As an educator and psychotherapist, I work with a lot of teenagers and young adults and I’d have to agree with Professor Cha,  the majority of today’s kids feel entitled.  I believe most of it has to do not only with government but with media and technology.  Think about it, today’s teenagers and young adults are natives to our digital world; with the click of a button they get what they want instantly.  There is no work involved, no effort and their brains get used to this.  Go to one of my favorite websites and twitter pages, http://www.commonsensemedia.org/  @CommonSenseNews and learn some great tools to help you help your kids how to use media and technology the right way.

My advice to parents out there—make your kid work for and earn those extra things they want.  This way they will understand the following quote:  “Success Comes Before Work Only In The Dictionary.”  If you’re interested in having me present my “Digitally Distracted” talks for your group or organization, visit my website at www.tomkersting.com and send me an email or call me.  I speak to lot’s of Parent Groups on this topic.

“Project X”

I just read an article on Good Morning America’s website about a teenager in Houston who was shot and killed at a party that was inspired by the movie, “Project X”.  I watched the trailer of the movie and did a little research on the plot.  The plot is pretty clear:  A teenage nerd throws a party that gets totally out of control.  There’s plenty of partying, smoking weed, drinking, and sex.

What many of you don’t know about me is that in addition to being a psychotherapist and expert on television, I’m also a school counselor.  I’ve been one for 17 years and I know every inside/out detail of teenagers today.  I’m right in the middle of it.

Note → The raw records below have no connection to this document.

(** The object the constructor assigns to [this.data]; while it is built
    [this.data] is still [undefined]. *)
Definition TableBlock_constructor (data config : option object) : tableData :=
  let getConfig := getConfig None config in
  {| withHeadings := getConfig "withHeadings" (VBoolean false) data;
     stretched := getConfig "stretched" (VBoolean false) data;
     gradientColors := getConfig "gradientColors" (VBoolean false) data;
     colorScheme_name := getConfig "colorScheme" (VText "THERMAL") data;
     showTableTitle := getConfig "showTableTitle" (VBoolean false) data;
     tableTitle := getConfig "tableTitle" (VText "") data;
     showAxisTitles := getConfig "showAxisTitles" (VBoolean false) data;
     horizontalTitle := getConfig "horizontalTitle" (VText "") data;
     verticalTitle := getConfig "verticalTitle" (VText "") data;
     skipHeadings := getConfig "skipHeadings" (VBoolean false) data;
     data_content :=
       match data with
       | Some d => if truthy (get d "content") then get d "content" else VRows []
       | None => VRows []
       end |}.

(** The calls the plugin makes on its table. *)
Inductive tableCall : Type :=
  | SetHeadingsSetting (withHeadings : jsValue)
  | ApplyGradientColors
  | SetCellContent (row col : nat) (text : string).

(** [isActive] of the three items of the headings menu. *)
Definition rowHeadings_isActive (d : tableData) : bool :=
  is_text (withHeadings d) "row" || is_text (withHeadings d) "both".

Definition columnHeadings_isActive (d : tableData) : bool :=
  is_text (withHeadings d) "column" || is_text (withHeadings d) "both".

Definition noHeadings_isActive (d : tableData) : bool :=
  negb (truthy (withHeadings d)) || is_boolean (withHeadings d) false.

Definition set_withHeadings (d : tableData) (v : jsValue) : tableData :=
  {| withHeadings := v;
     stretched := stretched d;
     gradientColors := gradientColors d;
     colorScheme_name := colorScheme_name d;
     showTableTitle := showTableTitle d;
     tableTitle := tableTitle d;
     showAxisTitles := showAxisTitles d;
     horizontalTitle := horizontalTitle d;
     verticalTitle := verticalTitle d;
     skipHeadings := skipHeadings d;
     data_content := data_content d |}.

(** The end of the three handlers:
    [this.table.setHeadingsSetting(this.data.withHeadings);
     if (this.data.gradientColors) this.table.applyGradientColors()]. *)
Definition headings_changed (d : tableData) : tableData * list tableCall :=
  (d, SetHeadingsSetting (withHeadings d)
      :: if truthy (gradientColors d) then [ApplyGradientColors] else []).

(** [onActivate] of the item [rowHeadings]. *)
Definition rowHeadings_onActivate (d : tableData) : tableData * list tableCall :=
  let currentHeadings := withHeadings d in
  headings_changed
    (set_withHeadings d
       (if is_text currentHeadings "row" then VBoolean false
        else if is_text currentHeadings "column" then VText "both"
        else if is_text currentHeadings "both" then VText "column"
        else VText "row")).

(** [onActivate] of the item [columnHeadings]. *)
Definition columnHeadings_onActivate (d : tableData) : tableData * list tableCall :=
  let currentHeadings := withHeadings d in
  headings_changed
    (set_withHeadings d
       (if is_text currentHeadings "column" then VBoolean false
        else if is_text currentHeadings "row" then VText "both"
        else if is_text currentHeadings "both" then VText "row"
        else VText "column")).

(** [onActivate] of the item [noHeadings]. *)
Definition noHeadings_onActivate (d : tableData) : tableData * list tableCall :=
  headings_changed (set_withHeadings d (VBoolean false)).

(** [this.data.skipHeadings && (this.data.withHeadings === 'row' ||
     this.data.withHeadings === 'both')], as the condition
    [skipFirstRow ? 1 : 0] reads it; and the same for the first column. *)
Definition skipFirstRow_of (d : tableData) : bool :=
  truthy (skipHeadings d) && rowHeadings_isActive d.

Definition skipFirstCol_of (d : tableData) : bool :=
  truthy (skipHeadings d) && columnHeadings_isActive d.

(** The cells [(i, j)] of a grid in the order of
    [for (i < g.length) for (j < g[i].length)], with their texts. *)
Definition all_cells (g : grid) : list (nat * nat * string) :=
  i ← seq 0 (length g);
  j ← seq 0 (row_length g i);
  option_list ((fun t => (i, j, t)) <$> cell_at g i j).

This movie, “Project X”, has inspired many similar parties across America and I am bothered by this.  Why?  Because today’s teenagers are completely out of control.  It’s nowhere near what it was like when I was a kid.  Here are the two major flaws that I see nowadays.

  1. Parents (not all of them, just more of them) have no idea what their kids are doing everyday. Do you know how many teenagers I’ve seen in my office who smoke weed every single day and their parents have “no idea”.  More parents have become clueless and desensitized to the realities and dangers of our world.  How else can you explain 500-1000 teenagers showing up to party, drinking, smoking and having sex?  It’s because their parents either don’t know or don’t care.  Not good!!!
  2. Teenagers are followers: Bottom line-kids do what other kids do.  Very few are leaders and carve their own path in the woods.  We can thank media for its glorification of weed, alcohol and sex among teens.  It makes it “ok” in their young, innocent minds.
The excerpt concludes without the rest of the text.